The world swam around Marcus, his head again filling with a loud hammering that was probably his heartbeat but sounded like fists pounding against a wall. Like something trying to get out, the noise making his head hurt.
“This dam you have me building is a weapon of incredible destruction. If we release that much water on the city, it will explode through Revat like a monstrous battering ram, killing everyone in its path and leaving destruction, famine, and pestilence in its rotting wake,” Rastag argued.
“You claim you’ve no intention of using it.
That it’s a threat to motivate them to surrender without a fight.
Yet whether you use it or not matters little, for in your wake there will be destruction, famine, and pestilence.
You think you are better than the other legati, but you are not.
You are merely a more insidious breed of villain. ”
Marcus stared at his engineer, then pressed his fingers to his temples, the war going on inside his head so painful he wanted to fall to his knees.
Because Rastag was right.
What choice do you have? the voice screamed at him. If you don’t do it, they’ll execute you for treason and then send someone else to do the job.
This is how it has to be.
Inevitable.
Inescapable.
Blood dripped from Marcus’s nose, and he wiped at it, feeling his chest tighten, each breath more difficult than the last.
“May I go, sir?” Rastag asked, gathering up his pages.
Marcus nodded, the engineer passing Gibzen as he returned.
“You all right?”
Marcus wiped at his bleeding nose, trying to get air into his lungs. “They’re right.”
“They’re not.” Gibzen knelt before him, giving his shoulders a shake.
“Amarin is running his mouth, and Rastag just doesn’t have the nerve?
Thinking like old Drusus and his boys that things would have looked good if we’d hunkered down in Arinoquia, but you know that was never a possibility.
We’re raised to fight, and if we don’t, the Senate puts us down.
Someone has to be food for the crows, and it’s either us or them. ”
Colors were bleeding together, the hammering fists of an ocean full of guilt and grief and fear trying to tear down the walls. Trying to climb over.
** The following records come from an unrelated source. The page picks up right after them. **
(* ===== verification/Syscall.v ===== *)
(** * System-call dispatch, process system calls, traps
    (kernel/syscall.c, kernel/sysproc.c, kernel/trap.c) *)

From S2P Require Import Prelude State Spinlock CString Usercopy Kalloc Vm Sysargs Proc Sleeplock Bio Log Fs Console Pipe File Sysfile Lifecycle Exec.

(** ** sysproc.c *)

Definition sys_get_num_free_pages : K Z := getNumFreePages.

Definition sys_trace : K Z :=
  mask ← argint 0;
  p ← myproc;
  upd_proc p (set_p_trace_mask (u64 mask));;
  mret 0.

Definition sys_exit : K Z := n ← argint 0; kexit n;; mret 0.

Definition sys_getpid : K Z := p ← myproc; pp ← get_proc p; mret (p_pid pp).

Definition sys_fork : K Z := kfork.

Definition sys_wait : K Z := p ← argaddr 0; kwait p.

Definition SBRK_EAGER : Z := 1.

Definition sys_sbrk : K Z :=
  n ← argint 0;
  t ← argint 1;
  p ← myproc;
  pp ← get_proc p;
  let addr := p_sz pp in
  if (t =? SBRK_EAGER) || (n <? 0) then
    e ← growproc n;
    if e <? 0 then mret (-1) else mret addr
  else if u64 (addr + n) <? addr then mret (-1)
  else
    upd_proc p (fun x => set_p_sz (u64 (p_sz x + n)) x);;
    mret addr.

Definition sys_pause : K Z :=
  n ← argint 0;
  let n := if n <? 0 then 0 else n in
  acquire LTicks;;
  ticks0 ← gets k_ticks;
  loop WAKEUPS (fun _ : unit =>
    t ← gets k_ticks;
    if negb (u32 (t - ticks0) <? n) then release LTicks;; mret (inr 0) else
    p ← myproc;
    k ← killed p;
    if k : bool then release LTicks;; mret (inr (-1)) else
    sleep ChTicks LTicks;; mret (inl tt)) tt.

Definition sys_sleep : K Z := sys_pause.

Definition sys_kill : K Z := pid ← argint 0; kkill pid.

Definition sys_uptime : K Z :=
  acquire LTicks;; xticks ← gets k_ticks; release LTicks;; mret xticks.

(** struct sched_attr: three ints. *)
(** The update of sys_setSchedAttr. *)
Definition set_attr (p : nat) (deadline priority start_time : Z) : K unit :=
  acquire (LProc p);;
  upd_proc p (set_p_deadline deadline);;
  upd_proc p (set_p_priority priority);;
  upd_proc p (set_p_start_time start_time);;
  release (LProc p).

Definition sys_setSchedAttr : K Z :=
  uaddr ← argaddr 0;
  p ← myproc;
  pp ← get_proc p;
  rb ← copyin (p_pagetable pp) uaddr 12;
  if rb.1 <? 0 then mret (-1) else
  set_attr p (s32 (le_val (slice rb.2 0 4))) (s32 (le_val (slice rb.2 4 4))) (s32 (le_val (slice rb.2 8 4)));;
  mret 0.

Definition sys_getSchedAttr : K Z :=
  uaddr ← argaddr 0;
  p ← myproc;
  acquire (LProc p);;
  pp ← get_proc p;
  let attr := le_bytes 4 (p_deadline pp) ++ le_bytes 4 (p_priority pp) ++
              le_bytes 4 (p_start_time pp) in
  release (LProc p);;
  e ← copyout (p_pagetable pp) uaddr attr;
  if e <? 0 then mret (-1) else mret 0.

(** ** syscall.c: the dispatch table *)

Definition syscalls (num : Z) : option (K Z) :=
  match num with
  | 1 => Some sys_fork
  | 2 => Some sys_exit
  | 3 => Some sys_wait
  | 4 => Some sys_pipe
  | 5 => Some sys_read
  | 6 => Some sys_kill
  | 7 => Some sys_exec
  | 8 => Some sys_fstat
  | 9 => Some sys_chdir
  | 10 => Some sys_dup
  | 11 => Some sys_getpid
  | 12 => Some sys_sbrk
  | 13 => Some sys_sleep
  | 14 => Some sys_pause
  | 15 => Some sys_uptime
  | 16 => Some sys_open
  | 17 => Some sys_write
  | 18 => Some sys_mknod
  | 19 => Some sys_unlink
  | 20 => Some sys_link
  | 21 => Some sys_mkdir
  | 22 => Some sys_close
  | 23 => Some sys_trace
  | 24 => Some sys_mtx_create
  | 25 => Some sys_mtx_lock
  | 26 => Some sys_mtx_unlock
  | 27 => Some sys_get_num_free_pages
  | 28 => Some sys_setSchedAttr
  | 29 => Some sys_getSchedAttr
  | 30 => Some sys_symlink
  | _ => None
  end.

Definition syscall_names (num : Z) : option string :=
  match num with
  | 1 => Some "fork" | 2 => Some "exit" | 3 => Some "wait" | 4 => Some "pipe"
  | 5 => Some "read" | 6 => Some "kill" | 7 => Some "exec" | 8 => Some "fstat"
  | 9 => Some "chdir" | 10 => Some "dup" | 11 => Some "getpid" | 12 => Some "sbrk"
  | 13 => Some "sleep" | 14 => Some "pause" | 15 => Some "uptime" | 16 => Some "open"
  | 17 => Some "write" | 18 => Some "mknod" | 19 => Some "unlink" | 20 => Some "link"
  | 21 => Some "mkdir" | 22 => Some "close" | 23 => Some "trace"
  | 24 => Some "mtx_create" | 25 => Some "mtx_lock" | 26 => Some "mtx_unlock"
  | 27 => Some "get_num_free_pages" | 28 => Some "setSchedAttr"
  | 29 => Some "getSchedAttr" | 30 => Some "symlink"
  | _ => None
  end%string.

(** NELEM(syscalls). *)
Definition NSYSCALLS : Z := 31.

Definition syscall : K unit :=
  p ← myproc;
  a7 ← tf_load TF_A7;
  let num := s32 a7 in
  match (if (0 <? num) && (num <? NSYSCALLS) then syscalls num else None) with
  | Some handler =>
      ret ← handler;
      tf_store TF_A0 (u64 ret);;
      pp ← get_proc p;
      if has (p_trace_mask pp) (Z.shiftl 1 num) then
        match syscall_names num with
        | Some name => printf ("syscall " ++ name) [p_pid pp; s32 ret]
        | None => printf "%d: syscall %d -> %d" [p_pid pp; num; s32 ret]
        end
      else mret tt
  | None =>
      pp ← get_proc p;
      printf "unknown sys call" [p_pid pp; num];;
      tf_store TF_A0 (u64 (-1))
  end.

(** ** trap.c: the clock *)

(** The work of clockintr() on CPU 0. *)
Definition clock_tick : K unit :=
  acquire LTicks;;
  modify (fun s => set_k_ticks (u32 (k_ticks s + 1)) s);;
  wakeup ChTicks;;
  release LTicks.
Trying to get out, even if they destroyed him. “There has to be another option.”
“Yeah, there was. ” Gibzen’s eyes were like voids, dragging Marcus into their depths. “You gave the Gamdeshians countless chances to do this peaceably, but they chose war. They chose it, Marcus, not you.”
He’d given them no choice.
“If we’d stayed in Emrant, they’d only have gathered all their forces and all their allies’ forces and attacked us. It was always going to be blood.”
Gibzen wasn’t wrong.
“Your duty is to the Thirty-Seventh. To ensuring we aren’t the ones who do the bleeding, and this is how that happens.”
Each of his primus’s words steadied the walls in his mind, raising them high and strong.
They calmed the raging pulse in his veins, and the breath in his chest.
Until everything was quiet again, and Marcus said, “Change bombardment from the walls to the city itself. Let’s end this.”